- **WORK ORDER**
Could you write out the whole listing exactly as it appears?

■ ■ ■ ■

(** ** Sums over the blocks *)

(** What a block contributes to the counters of type [p]. *)
Definition w_count (p : Z) (b : tblock) : Z := if type b =? p then 1 else 0.
Definition w_size (p : Z) (b : tblock) : Z := if type b =? p then bsize b else 0.
Definition w_dram (p : Z) (b : tblock) : Z := if (type b =? p) && is_hot b then bsize b else 0.

Definition counted (blks : gmap Z tblock) (p : Z) (ty : ttype) : Prop :=
  num_allocs ty = u64 (msum (w_count p) blks) ∧
  total_size ty = u64 (msum (w_size p) blks) ∧
  dram_size ty = u64 (msum (w_dram p) blks).

(** Touching a type and setting its callback leave its identity and its
    counters alone. *)
Definition same_counts (ty ty' : ttype) : Prop :=
  hash ty' = hash ty ∧ num_allocs ty' = num_allocs ty ∧ total_size ty' = total_size ty ∧
  dram_size ty' = dram_size ty.

Class RankingLaws (R : Type) `{Ranking R} := {
  ranking_touch_keeps r ty ts h : same_counts ty (ranking_touch r ty ts h).2;
  ranking_callback_keeps r cb arg ty : same_counts ty (ranking_set_touch_callback r cb arg ty).2;
}.

Section invariant.
Context {C W R : Type} `{AddrIndexLaws C} `{NodeAllocLaws W} `{RankingLaws R}.
Implicit Types s : tachanka C W R.

(** [tinv s n]: the invariant, with room for [n] more operations. *)
Record tinv_at (n : nat) (typs : gmap Z ttype) (blks : gmap Z tblock) (ch ca : C) (w : W)
    (Hm Bm : gmap Z Z) : Prop := {
  ti_ch : ∃ k, (n <= k)%nat ∧ ix_rep ch Hm k;
  ti_ca : ∃ k, (n <= k)%nat ∧ ix_rep ca Bm k;
  ti_w : ∃ M k1 k2, na_inv w M ∧ (n <= k1)%nat ∧ (n <= k2)%nat ∧
    M !! TTYPE_ALLOC = Some (dom typs, k1) ∧ M !! TBLOCK_ALLOC = Some (dom blks, k2);
  ti_null : typs !! NULL = None ∧ blks !! NULL = None;
  ti_hash h p : Hm !! h = Some p → ∃ ty, typs !! p = Some ty ∧ hash ty = h;
  ti_types p ty : typs !! p = Some ty → Hm !! hash ty = Some p;
  ti_addr a p : Bm !! a = Some p → ∃ b, blks !! p = Some b ∧ addr b = a;
  ti_blocks p b : blks !! p = Some b → is_Some (typs !! type b);
  ti_counts p ty : typs !! p = Some ty → counted blks p ty;
}.

Definition tinv (n : nat) s : Prop :=
  ∃ Hm Bm, tinv_at n (types s) (blocks s) (hash_to_type s) (addr_to_block s) (tslabs s) Hm Bm.

Lemma tinv_mono n n' s : (n' <= n)%nat → tinv n s → tinv n' s.
Proof.
  intros Hle (Hm & Bm & Hi). exists Hm, Bm. destruct Hi. split; try done.
  - destruct ti_ch0 as (k & ? & ?). exists k. split; [lia|done].
  - destruct ti_ca0 as (k & ? & ?). exists k. split; [lia|done].
  - destruct ti_w0 as (M & k1 & k2 & ? & ? & ? & ? & ?). exists M, k1, k2. split_and!; done || lia.
Qed.

(** The invariant does not depend on the ranking or the queue. *)
Lemma tinv_same n s s' :
  types s' = types s → blocks s' = blocks s → hash_to_type s' = hash_to_type s →
  addr_to_block s' = addr_to_block s → tslabs s' = tslabs s → tinv n s → tinv n s'.
Proof. unfold tinv. by intros -> -> -> -> ->. Qed.
(* ===== verification/MemtierSpec.v ===== *)
(** * What the policies and builders promise *)
From Stdlib Require Import SpecFloat.
From S2P Require Import CString Prelude Float Counters Events Tachanka Memtier MemtierBuilder.

(** ** Thresholds *)

(** A threshold lies in its interval; intervals follow each other. *)
Definition in_range (t : memtier_threshold_cfg) : Prop := min t <= val t <= max t.

Fixpoint ascending (prev : option memtier_threshold_cfg) (l : list memtier_threshold_cfg) : Prop :=
  match l with
  | [] => True
  | t :: l =>
      in_range t ∧ (match prev with Some p => max p <= min t | None => True end) ∧ ascending (Some t) l
  end.

(** A dynamic-threshold memory as its builder makes it. *)
Record thresholds_ok (m : memtier_memory) : Prop := {
  th_size : 2 <= cfg_size m < 2 ^ 32;
  th_cfg : Z.of_nat (length (cfg m)) = cfg_size m;
  th_len : Z.of_nat (length (thres m)) = cfg_size m - 1;
  th_asc : ascending None (thres m);
}.

Lemma validate_ascending prev l : validate prev l = true ↔ ascending prev l.
Proof.
  revert prev. induction l as [|t l IH]; intros prev; simpl; [done|].
  unfold in_range. rewrite <- IH. destruct (val t <? min t) eqn:E1; zb; [split; [done|lia]|].
  destruct (max t <? val t) eqn:E2; zb; [split; [done|lia]|].
  destruct prev as [p|]; [|intuition lia].
  destruct (min t <? max p) eqn:E3; zb; [split; [done|lia]|]. intuition lia.
Qed.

■ ■ ■ ■

- **PROBLEM SOLUTION**
(** ** Sums over the blocks *)

(** What a block contributes to the counters of type [p]. *)
Definition w_count (p : Z) (b : tblock) : Z := if type b =? p then 1 else 0.
Definition w_size (p : Z) (b : tblock) : Z := if type b =? p then bsize b else 0.
Definition w_dram (p : Z) (b : tblock) : Z := if (type b =? p) && is_hot b then bsize b else 0.

Definition counted (blks : gmap Z tblock) (p : Z) (ty : ttype) : Prop :=
  num_allocs ty = u64 (msum (w_count p) blks) ∧
  total_size ty = u64 (msum (w_size p) blks) ∧
  dram_size ty = u64 (msum (w_dram p) blks).

(** Touching a type and setting its callback leave its identity and its
    counters alone. *)
Definition same_counts (ty ty' : ttype) : Prop :=
  hash ty' = hash ty ∧ num_allocs ty' = num_allocs ty ∧ total_size ty' = total_size ty ∧
  dram_size ty' = dram_size ty.

Class RankingLaws (R : Type) `{Ranking R} := {
  ranking_touch_keeps r ty ts h : same_counts ty (ranking_touch r ty ts h).2;
  ranking_callback_keeps r cb arg ty : same_counts ty (ranking_set_touch_callback r cb arg ty).2;
}.

Section invariant.
Context {C W R : Type} `{AddrIndexLaws C} `{NodeAllocLaws W} `{RankingLaws R}.
Implicit Types s : tachanka C W R.

(** [tinv s n]: the invariant, with room for [n] more operations. *)
Record tinv_at (n : nat) (typs : gmap Z ttype) (blks : gmap Z tblock) (ch ca : C) (w : W)
    (Hm Bm : gmap Z Z) : Prop := {
  ti_ch : ∃ k, (n <= k)%nat ∧ ix_rep ch Hm k;
  ti_ca : ∃ k, (n <= k)%nat ∧ ix_rep ca Bm k;
  ti_w : ∃ M k1 k2, na_inv w M ∧ (n <= k1)%nat ∧ (n <= k2)%nat ∧
    M !! TTYPE_ALLOC = Some (dom typs, k1) ∧ M !! TBLOCK_ALLOC = Some (dom blks, k2);
  ti_null : typs !! NULL = None ∧ blks !! NULL = None;
  ti_hash h p : Hm !! h = Some p → ∃ ty, typs !! p = Some ty ∧ hash ty = h;
  ti_types p ty : typs !! p = Some ty → Hm !! hash ty = Some p;
  ti_addr a p : Bm !! a = Some p → ∃ b, blks !! p = Some b ∧ addr b = a;
  ti_blocks p b : blks !! p = Some b → is_Some (typs !! type b);
  ti_counts p ty : typs !! p = Some ty → counted blks p ty;
}.

Definition tinv (n : nat) s : Prop :=
  ∃ Hm Bm, tinv_at n (types s) (blocks s) (hash_to_type s) (addr_to_block s) (tslabs s) Hm Bm.

Lemma tinv_mono n n' s : (n' <= n)%nat → tinv n s → tinv n' s.
Proof.
  intros Hle (Hm & Bm & Hi). exists Hm, Bm. destruct Hi. split; try done.
  - destruct ti_ch0 as (k & ? & ?). exists k. split; [lia|done].
  - destruct ti_ca0 as (k & ? & ?). exists k. split; [lia|done].
  - destruct ti_w0 as (M & k1 & k2 & ? & ? & ? & ? & ?). exists M, k1, k2. split_and!; done || lia.
Qed.

(** The invariant does not depend on the ranking or the queue. *)
Lemma tinv_same n s s' :
  types s' = types s → blocks s' = blocks s → hash_to_type s' = hash_to_type s →
  addr_to_block s' = addr_to_block s → tslabs s' = tslabs s → tinv n s → tinv n s'.
Proof. unfold tinv. by intros -> -> -> -> ->. Qed.
(* ===== verification/MemtierSpec.v ===== *)
(** * What the policies and builders promise *)
From Stdlib Require Import SpecFloat.
From S2P Require Import CString Prelude Float Counters Events Tachanka Memtier MemtierBuilder.

(** ** Thresholds *)

(** A threshold lies in its interval; intervals follow each other. *)
Definition in_range (t : memtier_threshold_cfg) : Prop := min t <= val t <= max t.

Fixpoint ascending (prev : option memtier_threshold_cfg) (l : list memtier_threshold_cfg) : Prop :=
  match l with
  | [] => True
  | t :: l =>
      in_range t ∧ (match prev with Some p => max p <= min t | None => True end) ∧ ascending (Some t) l
  end.

(** A dynamic-threshold memory as its builder makes it. *)
Record thresholds_ok (m : memtier_memory) : Prop := {
  th_size : 2 <= cfg_size m < 2 ^ 32;
  th_cfg : Z.of_nat (length (cfg m)) = cfg_size m;
  th_len : Z.of_nat (length (thres m)) = cfg_size m - 1;
  th_asc : ascending None (thres m);
}.

Lemma validate_ascending prev l : validate prev l = true ↔ ascending prev l.
Proof.
  revert prev. induction l as [|t l IH]; intros prev; simpl; [done|].
  unfold in_range. rewrite <- IH. destruct (val t <? min t) eqn:E1; zb; [split; [done|lia]|].
  destruct (max t <? val t) eqn:E2; zb; [split; [done|lia]|].
  destruct prev as [p|]; [|intuition lia].
  destruct (min t <? max p) eqn:E3; zb; [split; [done|lia]|]. intuition lia.
Qed.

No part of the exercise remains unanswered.